Q: How did you maintain all of this through your rehab stint?Naylor: Consistent practice in the cage. Seeing heavy velocity — almost unrealistic type of velocity. I think that helps. Helps in all kinds of practice environments, seeing things that are kind of unrealistic to you. Things that almost don’t compare to a game. You know what I mean? You’re facing a machine and you move up a few steps, so it looks like it’s coming at 120 miles per hour and you have to try to hit that.

Those are the things I kind of did in my rehab process to stay consistent and to keep myself kind of humbled in a way because I know I’m gonna fail on that machine a lot and failure has to be your best friend in this game. You have to be willing to fail and to learn from it**.** You can’t be willing to fail and get … upset. You have to be willing to learn from all the failure you have. So, in our rehab process, I hit a lot of heavy velocity machine, a lot of off-speed stuff just to be unrealistic so when I face something in a game it’s not as nasty as it was in the machine. You know what I mean? Those are the things I did during my rehab.
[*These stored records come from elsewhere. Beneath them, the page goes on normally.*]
(* ===== verification/TaskQueue.v ===== *)
(** * The task queue (orchestrator/task_queue.py)

    Tasks live in Redis: a JSON dict per task, the list of ids of the session,
    and a lease per running task.  [load_plan], [get_ready_tasks],
    [update_status], [_propagate_blocked], [_run_single_task] and
    [execute_plan] are transcribed over the Redis interface.  The agent manager
    and the patch queue are reached through the classes [AgentRunner] and
    [PatchSink]: what the task queue relies on is that they leave the task keys
    alone. *)

From S2P Require Import Prelude PyStr Models Utils Redis Interfaces Dag.
Local Open Scope string_scope.
Local Open Scope list_scope.
Local Open Scope nat_scope.
Local Open Scope py_scope.

(** ** Results *)

Inductive exec_status := ExComplete | ExFailed | ExSkipped.

#[export] Instance exec_status_eq_dec : EqDecision exec_status.
Proof. solve_decision. Defined.

(** [{**task, "status": ..., "patches_applied": ..., "patches_failed": ...}]. *)
Record exec_record := ExecRecord {
  er_task : task;
  er_status : exec_status;
  er_patches_applied : nat;
  er_patches_failed : nat
}.

(** An entry of the list [_auto_apply_patches] returns: the dict of an enqueued
    patch, or [{"error": str(exc)}]. *)
Inductive auto_patch := APatch (d : patch_dict) | AError (msg : string).

Definition auto_patch_keys (p : auto_patch) : list string :=
  match p with APatch _ => patch_dict_keys | AError _ => ["error"] end.

(** ["error" not in r]. *)
Definition patch_ok (p : auto_patch) : bool := bool_decide ("error" ∉ auto_patch_keys p).

Record session_counts := SessionCounts {
  sc_total : nat;
  sc_pending : nat;
  sc_running : nat;
  sc_complete : nat;
  sc_failed : nat;
  sc_blocked : nat;
  sc_tasks : list task
}.

Record plan_result := PlanResult {
  pr_executed : nat;
  pr_complete : nat;
  pr_failed : nat;
  pr_blocked : nat;
  pr_remaining : nat;
  pr_tasks : list exec_record
}.

(** [_PATCH_ROLES]. *)
Definition is_patch_role (role : option string) : bool :=
  bool_decide (role = Some "coder") || bool_decide (role = Some "tester").

Section task_queue.
Context {R A : Type} `{Redis R} `{!AgentRunner R A} `{!PatchSink R A}.
(** [config.TASK_LEASE_TTL], [config.MAX_PARALLEL_AGENTS], and the
    [uuid4().hex[:12]] of the worker that runs a task. *)
Context (TASK_LEASE_TTL : Z) (MAX_PARALLEL_AGENTS : nat) (worker_id : string → string).

(** ** Keys and task storage *)

Definition _task_key (sid tid : string) : string := "tasks:" +:+ sid +:+ ":" +:+ tid.
Definition _list_key (sid : string) : string := "tasklist:" +:+ sid.
Definition _lease_key (sid tid : string) : string :=
  "task:" +:+ sid +:+ ":" +:+ tid +:+ ":lease".

Definition _save_task (sid : string) (t : task) (r : R) : R :=
  r_set (_task_key sid (t_id t)) (VTask t) None r.

Definition _load_task (r : R) (sid tid : string) : option task :=
  match r_get r (_task_key sid tid) with Some (VTask t) => Some t | _ => None end.

Definition _all_task_ids (r : R) (sid : string) : list string :=
  r_lrange r (_list_key sid).

Definition _all_tasks (r : R) (sid : string) : list task :=
  omap (_load_task r sid) (_all_task_ids r sid).

(** ** Leases *)

Definition _acquire_task_lease (sid tid worker : string) (r : R) : R * bool :=
  r_setnx (_lease_key sid tid) (VStr worker) TASK_LEASE_TTL r.

Definition _release_task_lease (sid tid : string) (r : R) : R :=
  r_del (_lease_key sid tid) r.

(** ** Loading a plan *)

Definition clear_plan (sid : string) (r : R) : R :=
  r_del (_list_key sid)
    (foldl (λ r tid, r_del (_lease_key sid tid) (r_del (_task_key sid tid) r))
       r (_all_task_ids r sid)).

Definition push_task (sid : string) (r : R) (t : task) : R :=
  r_rpush (_list_key sid) (t_id t) (_save_task sid (with_status Pending t) r).

Definition load_plan (sid : string) (tasks : list task) : M R nat := λ r,
  let r1 := clear_plan sid r in
  match _validate_dag tasks with
  | Raise e => (r1, Raise e)
  | Ok _ => (foldl (push_task sid) r1 tasks, Ok (length tasks))
  end.

(** ** Scheduling *)

Definition done_ids (ts : list task) : list string :=
  t_id <$> List.filter (λ t, bool_decide (t_status t = Complete)) ts.

Definition is_ready (done : list string) (t : task) : bool :=
  bool_decide (t_status t = Pending) && forallb (λ d, bool_decide (d ∈ done)) (task_deps t).

Definition get_ready_tasks (sid : string) (r : R) : list task :=
  let ts := _all_tasks r sid in List.filter (is_ready (done_ids ts)) ts.

Definition count_status (s : task_status) (ts : list task) : nat :=
  count_if (λ t, bool_decide (t_status t = s)) ts.

Definition get_session_status (sid : string) (r : R) : session_counts :=
  let ts := _all_tasks r sid in
  SessionCounts (length ts) (count_status Pending ts) (count_status Running ts)
    (count_status Complete ts) (count_status Failed ts) (count_status Blocked ts) ts.

(** ** Status updates *)

Definition blockable (t : task) : bool :=
  bool_decide (t_status t = Pending) || bool_decide (t_status t = Running).

(** The body of [for t in tasks] in [_propagate_blocked]: the local dicts,
    the set [blocked] and [changed] are threaded with the store. *)
Definition block_task (sid : string) (t : task) (blocked : gset string) (changed : bool) (r : R)
    : task * gset string * bool * R :=
  if blockable t && bool_decide (t_id t ∉ blocked)
     && existsb (λ d, bool_decide (d ∈ blocked)) (task_deps t)
  then let t' := with_status Blocked t in
       (t', {[t_id t]} ∪ blocked, true, _save_task sid t' r)
  else (t, blocked, changed, r).

Fixpoint block_pass (sid : string) (ts : list task) (blocked : gset string)
    (changed : bool) (r : R) : list task * gset string * bool * R :=
  match ts with
  | [] => ([], blocked, changed, r)
  | t :: ts' =>
      let '(t1, blocked1, changed1, r1) := block_task sid t blocked changed r in
      let '(ts2, blocked2, changed2, r2) := block_pass sid ts' blocked1 changed1 r1 in
      (t1 :: ts2, blocked2, changed2, r2)
  end.

(** [while changed]: each pass but the last adds an id to [blocked]. *)
Fixpoint block_loop (fuel : nat) (sid : string) (ts : list task) (blocked : gset string)
    : M R unit := λ r,
  match fuel with
  | 0 => (r, Raise Diverges)
  | S f =>
      let '(ts', blocked', changed, r') := block_pass sid ts blocked false r in
      if changed then block_loop f sid ts' blocked' r' else (r', Ok tt)
  end.

Definition _propagate_blocked (sid failed_id : string) : M R unit := λ r,
  let ts := _all_tasks r sid in
  block_loop (S (length ts)) sid ts {[failed_id]} r.

Definition update_status (sid tid : string) (status : task_status) (result : string)
    : M R unit := λ r,
  match _load_task r sid tid with
  | None => (r, Ok tt)
  | Some t =>
      let t1 := with_status status t in
      let t2 := if truthy result then with_result result t1 else t1 in
      let r1 := _save_task sid t2 r in
      if bool_decide (status = Failed) then _propagate_blocked sid tid r1 else (r1, Ok tt)
  end.

(** ** Running tasks *)

(** A computation on the store, in the process. *)
Definition on_redis {B} (m : M R B) : M (R * A) B := λ w,
  let '(r, b) := m w.1 in ((r, w.2), b).

Definition patch_description (t : task) (role : string) : string :=
  "Auto-patch from task " +:+ t_id t +:+ " (" +:+ role +:+ ")".

Definition _auto_apply_patches (sid : string) (t : task) (output : string)
    : M (R * A) (list auto_patch) :=
  if negb pq_wired then mret []
  else if negb (is_patch_role (t_role t)) then mret []
  else mmap (λ diff,
               mtry (let! enq := pq_enqueue diff (t_id t) (t_id t) sid
                                   (patch_description t (default "None" (t_role t))) in
                     mret (APatch enq))
                    (λ e, mret (AError (exn_str e))))
         (extract_diffs_from_result output).

(** The body of the [try] of [_run_single_task]. *)
Definition run_leased_task (sid : string) (t : task) (role desc : string)
    : M (R * A) exec_record :=
  let! result := spawn_and_run role desc sid in
  let output := default "" (ar_result result) in
  let! patch_results := _auto_apply_patches sid t output in
  let patches_ok := count_if patch_ok patch_results in
  let patches_fail := length patch_results - patches_ok in
  if bool_decide (ar_status result = Done) then
    do! on_redis (update_status sid (t_id t) Complete output) in
    mret (ExecRecord t ExComplete patches_ok patches_fail)
  else
    do! on_redis (update_status sid (t_id t) Failed
                    (default "unknown error" (ar_error result))) in
    mret (ExecRecord t ExFailed patches_ok patches_fail).

(** [task["role"]] and [task["desc"]] are read by the log line before the
    [try]: without them the exception leaves the lease in place. *)
Definition _run_single_task (sid : string) (t : task) : M (R * A) exec_record :=
  let! acquired := on_redis (λ r,
    let '(r', b) := _acquire_task_lease sid (t_id t) (worker_id (t_id t)) r in (r', Ok b)) in
  if negb acquired then mret (ExecRecord t ExSkipped 0 0)
  else match t_role t, t_desc t with
       | None, _ => mraise (KeyError "'role'")
       | _, None => mraise (KeyError "'desc'")
       | Some role, Some desc =>
           mfinally (run_leased_task sid t role desc)
             (λ w, (_release_task_lease sid (t_id t) w.1, w.2))
       end.

(** ** Executing a plan *)

Definition mark_running (sid : string) (batch : list task) : M (R * A) unit :=
  mfor batch (λ t, on_redis (update_status sid (t_id t) Running "")).

(** [asyncio.gather(..., return_exceptions=True)] over the batch, the tasks
    taken in batch order. *)
Definition run_batch (sid : string) (batch : list task)
    : M (R * A) (list (res exec_record)) :=
  mmap (λ t, mtry (let! rec := _run_single_task sid t in mret (Ok rec)) (λ e, mret (Raise e))) batch.

(** The loop over [zip(batch, batch_results)]. *)
Definition settle (sid : string) (t : task) (res : res exec_record) : M (R * A) exec_record :=
  match res with
  | Ok rec => mret rec
  | Raise e =>
      do! on_redis (update_status sid (t_id t) Failed (exn_str e)) in
      mret (ExecRecord t ExFailed 0 0)
  end.

Definition run_round (sid : string) (batch : list task) : M (R * A) (list exec_record) :=
  do! mark_running sid batch in
  let! results := run_batch sid batch in
  mmap (λ p, settle sid p.1 p.2) (zip batch results).

Fixpoint execute_loop (fuel : nat) (sid : string) (executed : list exec_record)
    : M (R * A) (list exec_record) := λ w,
  match get_ready_tasks sid w.1 with
  | [] => (w, Ok executed)
  | ready =>
      match fuel with
      | 0 => (w, Raise Diverges)
      | S f => (let! recs := run_round sid (take MAX_PARALLEL_AGENTS ready) in
                execute_loop f sid (executed ++ recs)) w
      end
  end.

Definition execute_plan (fuel : nat) (sid : string) : M (R * A) plan_result :=
  let! executed := execute_loop fuel sid [] in
  let! final := mgets (λ w, get_session_status sid w.1) in
  mret (PlanResult (length executed) (sc_complete final) (sc_failed final)
          (sc_blocked final) (sc_pending final) executed).
End task_queue.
Q: What would it mean to you to get to 100 RBIs? (He enters Sunday with 91)Naylor: If I’m being honest, I don’t really seek individual awards. It’s great, don’t get me wrong. It’s awesome to get 100 RBIs, hit .300 or hit 40 homers. Whatever the case is. It’s awesome. But I want to win every day. If I get 100 RBIs, that’s a blessing. If I don’t, I don’t. I just want to win. I want to do whatever it takes to win every day. That’s all I can say on that.